START SUPPLIED DATA
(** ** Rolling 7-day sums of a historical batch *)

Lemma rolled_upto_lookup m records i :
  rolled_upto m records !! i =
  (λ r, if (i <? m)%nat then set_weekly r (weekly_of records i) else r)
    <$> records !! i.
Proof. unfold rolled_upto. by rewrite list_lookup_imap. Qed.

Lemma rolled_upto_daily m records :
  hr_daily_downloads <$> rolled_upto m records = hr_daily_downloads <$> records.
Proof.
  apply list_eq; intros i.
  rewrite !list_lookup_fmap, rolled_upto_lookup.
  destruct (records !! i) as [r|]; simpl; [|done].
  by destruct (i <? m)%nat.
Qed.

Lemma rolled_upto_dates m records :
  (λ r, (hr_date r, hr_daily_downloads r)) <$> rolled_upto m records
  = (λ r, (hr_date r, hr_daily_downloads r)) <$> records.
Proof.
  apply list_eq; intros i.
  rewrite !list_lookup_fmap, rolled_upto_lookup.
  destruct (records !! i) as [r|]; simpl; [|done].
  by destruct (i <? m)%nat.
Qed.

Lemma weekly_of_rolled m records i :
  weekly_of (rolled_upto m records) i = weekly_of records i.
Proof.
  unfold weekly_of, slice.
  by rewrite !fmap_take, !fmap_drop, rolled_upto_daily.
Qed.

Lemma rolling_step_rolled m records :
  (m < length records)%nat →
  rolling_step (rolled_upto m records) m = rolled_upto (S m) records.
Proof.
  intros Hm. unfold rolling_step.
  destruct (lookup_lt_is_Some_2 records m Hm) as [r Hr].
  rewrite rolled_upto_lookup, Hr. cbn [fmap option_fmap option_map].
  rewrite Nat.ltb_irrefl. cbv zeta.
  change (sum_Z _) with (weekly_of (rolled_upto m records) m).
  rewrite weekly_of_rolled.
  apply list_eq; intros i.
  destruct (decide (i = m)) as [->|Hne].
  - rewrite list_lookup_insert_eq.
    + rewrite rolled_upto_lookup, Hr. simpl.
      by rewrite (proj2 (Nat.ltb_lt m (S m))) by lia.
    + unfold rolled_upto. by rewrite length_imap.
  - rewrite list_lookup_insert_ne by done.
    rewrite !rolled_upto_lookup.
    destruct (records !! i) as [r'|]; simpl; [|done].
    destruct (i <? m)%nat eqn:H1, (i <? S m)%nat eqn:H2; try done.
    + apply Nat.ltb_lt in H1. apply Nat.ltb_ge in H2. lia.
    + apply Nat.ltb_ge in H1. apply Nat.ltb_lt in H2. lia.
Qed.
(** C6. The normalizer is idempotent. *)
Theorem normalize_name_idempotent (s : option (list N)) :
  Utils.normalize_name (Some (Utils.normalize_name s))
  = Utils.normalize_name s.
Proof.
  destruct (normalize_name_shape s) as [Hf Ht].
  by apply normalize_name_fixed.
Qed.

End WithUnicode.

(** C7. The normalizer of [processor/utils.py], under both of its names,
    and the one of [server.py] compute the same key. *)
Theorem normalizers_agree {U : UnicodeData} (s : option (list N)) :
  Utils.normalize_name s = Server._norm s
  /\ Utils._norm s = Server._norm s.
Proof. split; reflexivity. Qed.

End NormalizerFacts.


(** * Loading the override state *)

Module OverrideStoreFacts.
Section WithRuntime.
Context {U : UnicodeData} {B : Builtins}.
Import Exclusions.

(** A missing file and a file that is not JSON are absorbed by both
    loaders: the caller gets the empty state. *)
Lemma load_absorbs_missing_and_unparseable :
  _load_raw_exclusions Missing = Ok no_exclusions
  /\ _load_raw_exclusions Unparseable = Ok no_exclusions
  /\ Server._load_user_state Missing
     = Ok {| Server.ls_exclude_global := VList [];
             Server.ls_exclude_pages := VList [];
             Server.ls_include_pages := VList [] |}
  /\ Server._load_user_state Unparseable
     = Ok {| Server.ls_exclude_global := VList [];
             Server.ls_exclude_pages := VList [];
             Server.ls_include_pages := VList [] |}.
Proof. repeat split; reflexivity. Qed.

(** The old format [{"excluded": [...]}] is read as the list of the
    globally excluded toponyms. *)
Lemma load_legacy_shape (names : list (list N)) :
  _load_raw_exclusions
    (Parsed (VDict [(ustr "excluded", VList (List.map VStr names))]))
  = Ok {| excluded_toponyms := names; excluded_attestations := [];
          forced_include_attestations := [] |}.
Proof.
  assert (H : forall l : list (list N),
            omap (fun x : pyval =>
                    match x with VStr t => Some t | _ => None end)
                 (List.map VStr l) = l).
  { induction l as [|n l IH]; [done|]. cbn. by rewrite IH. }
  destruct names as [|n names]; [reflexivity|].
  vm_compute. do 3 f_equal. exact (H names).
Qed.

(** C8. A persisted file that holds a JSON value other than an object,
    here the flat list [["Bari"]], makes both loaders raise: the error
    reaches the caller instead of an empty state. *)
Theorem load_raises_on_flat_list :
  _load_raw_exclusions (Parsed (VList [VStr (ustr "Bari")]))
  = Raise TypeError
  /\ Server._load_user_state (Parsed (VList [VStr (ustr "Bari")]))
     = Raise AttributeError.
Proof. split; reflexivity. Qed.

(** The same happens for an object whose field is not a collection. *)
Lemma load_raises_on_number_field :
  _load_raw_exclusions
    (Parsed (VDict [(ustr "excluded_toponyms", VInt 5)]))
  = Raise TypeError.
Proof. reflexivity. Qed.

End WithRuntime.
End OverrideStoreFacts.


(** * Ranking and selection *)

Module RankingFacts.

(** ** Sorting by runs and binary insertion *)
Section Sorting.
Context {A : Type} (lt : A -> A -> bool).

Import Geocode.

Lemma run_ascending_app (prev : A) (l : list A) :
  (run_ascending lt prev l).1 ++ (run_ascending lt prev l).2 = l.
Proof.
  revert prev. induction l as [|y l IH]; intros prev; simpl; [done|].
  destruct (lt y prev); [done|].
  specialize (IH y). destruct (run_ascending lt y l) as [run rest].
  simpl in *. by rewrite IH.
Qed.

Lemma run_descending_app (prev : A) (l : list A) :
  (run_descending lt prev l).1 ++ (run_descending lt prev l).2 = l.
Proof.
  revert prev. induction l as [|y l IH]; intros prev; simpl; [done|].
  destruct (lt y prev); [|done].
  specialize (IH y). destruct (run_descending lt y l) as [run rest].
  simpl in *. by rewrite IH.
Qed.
END SUPPLIED DATA
- _WHAT YOU HAVE TO DO_: Among the entries above, identify all lines with "specialize" and copy them.

- _ANSWER_:
  specialize (IH y). destruct (run_ascending lt y l) as [run rest].
  specialize (IH y). destruct (run_descending lt y l) as [run rest].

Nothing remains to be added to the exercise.